Наемники - Коршунов Евгений Анатольевич - Страница 37
- Предыдущая
- 37/67
- Следующая
— Позывные радио Поречья, — объяснил Эбахон. — Боевой призыв идонго.
Потом на полминуты наступила тишина, что-то щелкнуло, и заговорил диктор:
«Внимание, внимание! Говорит радио свободной Республики Поречье. Говорит радио свободной Республики Поречье. Передаем последние известия. — Диктор перевел дыхание и продолжал: — Мировая печать сообщает подробности погрома, организованного правителями Гвиании против народа идонго на всей территории, находящейся под их властью. В Луисе пьяные солдаты и специально нанятые подонки ночью оцепили кварталы, населенные преимущественно идонго, и стали врываться в дома, убивая на месте всякого, кто не мог доказать свою принадлежность к какому-нибудь иному народу, населяющему страну. Лагуны вокруг Луиса забиты трупами мужчин и женщин, детей, стариков.
В Каруне разграблены и сожжены все дома, лавки и предприятия, принадлежащие идонго. Тысячи идонго убиты самыми зверскими способами. Лишь некоторым удалось бежать в саванну, где на них сейчас ведется охота, словно на диких зверей.
Как сообщают иностранные журналисты, в Игадане все идонго согнаны на городской стадион, и с часу на час над ними должна начаться кровавая расправа.

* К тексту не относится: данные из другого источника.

(** After removing and making directories, the directories are the captured ones. *)
Lemma restore_directories (s : StateSnapshot) (t0 : tree) (d : disk) : wf_tree t0 -> fits s t0 -> wf_tree (entries d) ->
  exists t, (for_each (remove_item (directories s)) (items (entries d)) >>*
             for_each (fun p => make_directory (below p)) (merge_sort shallower (elements (directories s)))) d
            = (set_entries t d, Ok tt) /\
    (forall p, t0 !! p = Some Directory -> t !! p = Some Directory) /\ (forall p e, t !! p = Some e -> t0 !! p = Some Directory).
Proof.
  intros Hwf0 Hfit Hwf. unfold bind. rewrite remove_all.
  2: by apply (closed_directories s t0). 2: apply items_NoDup. 2: apply deepest_first.
  2: { intros p Hp%items_elem. split; [|done]. destruct Hp as [e He]. by apply (wf_names _ Hwf _ _ He). }
  2: { intros q f Hq Hn. exfalso. by apply Hn, items_elem. }
  set (t1 := filter (keep (directories s)) (entries d)).
  assert (Ht1 : forall p e, t1 !! p = Some e -> e = Directory /\ t0 !! p = Some Directory).
  { intros p e [Hp [Hd Hr]]%map_lookup_filter_Some. cbn in Hd, Hr. split; [done|].
    apply (its_directories _ _ Hfit) in Hr as (q & Hq & E).
    apply posix_inj in E as ->; [done|apply (wf_names _ Hwf _ _ Hp)|apply (wf_names _ Hwf0 _ _ Hq)]. }
  set (ks := merge_sort shallower (elements (directories s))).
  assert (Hways : forall p, p ∈ ks ≫= (fun k => ways (below k)) <-> t0 !! p = Some Directory).
  { intros p. rewrite list_elem_of_bind. unfold ks. setoid_rewrite (merge_sort_Permutation shallower). setoid_rewrite elem_of_elements.
    split.
    - intros (k & Hp & (q & Hq & ->)%(its_directories _ _ Hfit)). rewrite below_posix in Hp by apply (wf_names _ Hwf0 _ _ Hq).
      by apply (ways_directories t0 q).
    - intros Hp. exists (posix p). split; [|apply (its_directories _ _ Hfit); by exists p].
      destruct (wf_names _ Hwf0 _ _ Hp) as [Hne Hg]. rewrite below_posix by done. by apply way_itself. }
  destruct (makes_each (fun k => make_directory (below k)) (fun k => ways (below k)) ks
              (fun k => makes_directory (below k)) (set_entries t1 d)) as (t2 & E2 & Hin2 & Hout2).
  { intros p Hp. cbn. destruct (t1 !! p) as [e|] eqn:E; [right|by left]. by destruct (Ht1 _ _ E) as [-> _]. }
  rewrite E2. exists t2. split; [done|]. split; [intros p Hp; by apply Hin2, Hways|].
  intros p e Hp. destruct (decide (t0 !! p = Some Directory)) as [?|Hn]; [done|]. rewrite Hout2 in Hp; [|by rewrite Hways].
  by apply (Ht1 p e).
Qed.

(** C31 Restoring brings back exactly what was captured.  Let a snapshot be captured from an
    instance, and let the instance then hold any tree at all: files added, changed or
    removed, directories replaced by files or links and the other way around, links and
    special entries anywhere.  Restoring succeeds and leaves exactly the captured tree, every
    file with its full contents, however short the single writes are, as long as each makes
    progress. *)
Theorem restore_brings_back (target : string) (t0 : tree) (s : StateSnapshot) (t : tree) (sizes : list nat) :
  wf_tree t0 -> snapshot_files target (Some t0) = Ok s -> wf_tree t -> Forall (lt 0) sizes ->
  exists rest, restore_snapshot true s {| entries := t; short_writes := sizes |}
               = ({| entries := t0; short_writes := rest |}, Ok tt).
Proof.
  intros Hwf0 Hcap Hwf Hsizes. pose proof (captured_fits _ _ _ Hwf0 Hcap) as Hfit.
  unfold restore_snapshot, restore_tree. rewrite bind_get.
  destruct (restore_directories s t0 {| entries := t; short_writes := sizes |} Hwf0 Hfit Hwf) as (t2 & E2 & Hdirs & Ht2).
  rewrite <-bind_assoc. rewrite (bind_run _ _ _ _ _ E2).
  destruct (restore_files t0 Hwf0 (files s) {| entries := t2; short_writes := sizes |}) as (d' & E3 & Hin3 & Hout3).
  - intros k c (p & Hp & ->)%(its_files _ _ Hfit). exists p. split; [done|]. split; [done|]. cbn.
    destruct (t2 !! p) as [e|] eqn:E; [|done]. apply Ht2 in E. congruence.
  - apply (one_each _ _ Hfit).
  - done.
  - done.
  - change (set_entries t2 _) with {| entries := t2; short_writes := sizes |}. rewrite E3. exists (short_writes d').
    f_equal. enough (entries d' = t0) as <- by by destruct d'. apply map_eq. intros p.
    destruct (t0 !! p) as [e|] eqn:Hp.
    + destruct (its_plain _ _ Hfit _ _ Hp) as [->|[c ->]].
      * rewrite Hout3; [cbn; by apply Hdirs|]. intros e Hpe Hin.
        apply list_elem_of_fmap in Hin as ([k c] & Ek & (q & Hq & ->)%(its_files _ _ Hfit)). cbn in Ek.
        apply posix_inj in Ek as ->; [congruence|apply (wf_names _ Hwf0 _ _ Hp)|apply (wf_names _ Hwf0 _ _ Hq)].
      * apply Hin3; [done|]. apply (its_files _ _ Hfit). by exists p.
    + rewrite Hout3; [|congruence]. cbn. destruct (t2 !! p) as [e|] eqn:E; [|done]. apply Ht2 in E. congruence.
Qed.

(** *** What two captures that agree were taken from *)

Lemma assoc_get_hashes s k : assoc_get k (hashes s) = hash <$> assoc_get k (files s).
Proof.
  unfold hashes. rewrite assoc_get_keys.
  destruct (decide (k ∈ sorted_set (names s))) as [Hk|Hk]; rewrite sorted_set_elem in Hk; unfold names in Hk; rewrite elem_of_list_to_set in Hk.
  - destruct (assoc_get k (files s)) eqn:E; [done|]. by apply assoc_get_None in E.
  - by rewrite (proj2 (assoc_get_None _ _) Hk).
Qed.

Lemma assoc_get_in (k v : string) d : NoDup (map fst d) -> (k, v) ∈ d -> assoc_get k d = Some v.
Proof.
  induction d as [|[k' v'] d IH]; [by intros _ ?%not_elem_of_nil|]. cbn [map fst assoc_get]. intros [Hk Hd]%NoDup_cons.
  intros [[= -> ->]|H]%elem_of_cons; [by rewrite String.eqb_refl|]. destruct (String.eqb_spec k k') as [->|Hne]; [|by apply IH].
  exfalso. apply Hk. apply list_elem_of_fmap. by exists (k', v).
Qed.

Lemma fits_file (s : StateSnapshot) (t : tree) (p : path) (c : string) : wf_tree t -> fits s t -> t !! p = Some (File c) -> assoc_get (posix p) (files s) = Some c.
Proof. intros Hwf Hf Hp. apply assoc_get_in; [apply (one_each _ _ Hf)|]. apply (its_files _ _ Hf). by exists p. Qed.

Definition contents (s : StateSnapshot) : list string := map snd (files s).

(** Directories, and files up to their hashes, determine the tree. *)
Lemma agree_includes (s1 s2 : StateSnapshot) (t1 t2 : tree) (p : path) (e : entry) : wf_tree t1 -> wf_tree t2 -> fits s1 t1 -> fits s2 t2 ->
  collision_free (contents s1 ++ contents s2) ->
  (forall k, k ∈ directories s1 -> k ∈ directories s2) ->
  (forall k, hash <$> assoc_get k (files s1) = hash <$> assoc_get k (files s2)) ->
  t1 !! p = Some e -> t2 !! p = Some e.
Proof.
  intros Hw1 Hw2 F1 F2 Hc Hd Hh Hp. destruct (its_plain _ _ F1 _ _ Hp) as [->|[c ->]].
  - destruct (proj1 (its_directories _ _ F2 (posix p))) as (q & Hq & E).
    { apply Hd, (its_directories _ _ F1). by exists p. }
    apply posix_inj in E as ->; [done|apply (wf_names _ Hw1 _ _ Hp)|apply (wf_names _ Hw2 _ _ Hq)].
  - pose proof (Hh (posix p)) as H. rewrite (fits_file _ _ _ _ Hw1 F1 Hp) in H.
    destruct (assoc_get (posix p) (files s2)) as [c'|] eqn:E; [|done]. apply (inj Some) in H. apply str_app_inj_l in H.
    apply assoc_get_elem in E. destruct (proj1 (its_files _ _ F2 _ _) E) as (q & Hq & Eq).
    apply posix_inj in Eq as ->; [|apply (wf_names _ Hw1 _ _ Hp)|apply (wf_names _ Hw2 _ _ Hq)].
    rewrite Hq. do 2 f_equal. symmetry. apply Hc; [| |done]; apply elem_of_app.
    + left. apply list_elem_of_fmap. exists (posix q, c). split; [done|]. apply (its_files _ _ F1). by exists q.
    + right. apply list_elem_of_fmap. by exists (posix q, c').
Qed.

Погромы продолжаются по всей территории Гвиании. Правительство Республики Поречье обратилось ко всем народам мира с просьбой осудить геноцид, осуществляемый сегодня правителями Луиса против народа идонго. По предварительным подсчетам, уже зверски убито около миллиона идонго». .
Петр почувствовал, как пальцы Элинор стиснули его руку.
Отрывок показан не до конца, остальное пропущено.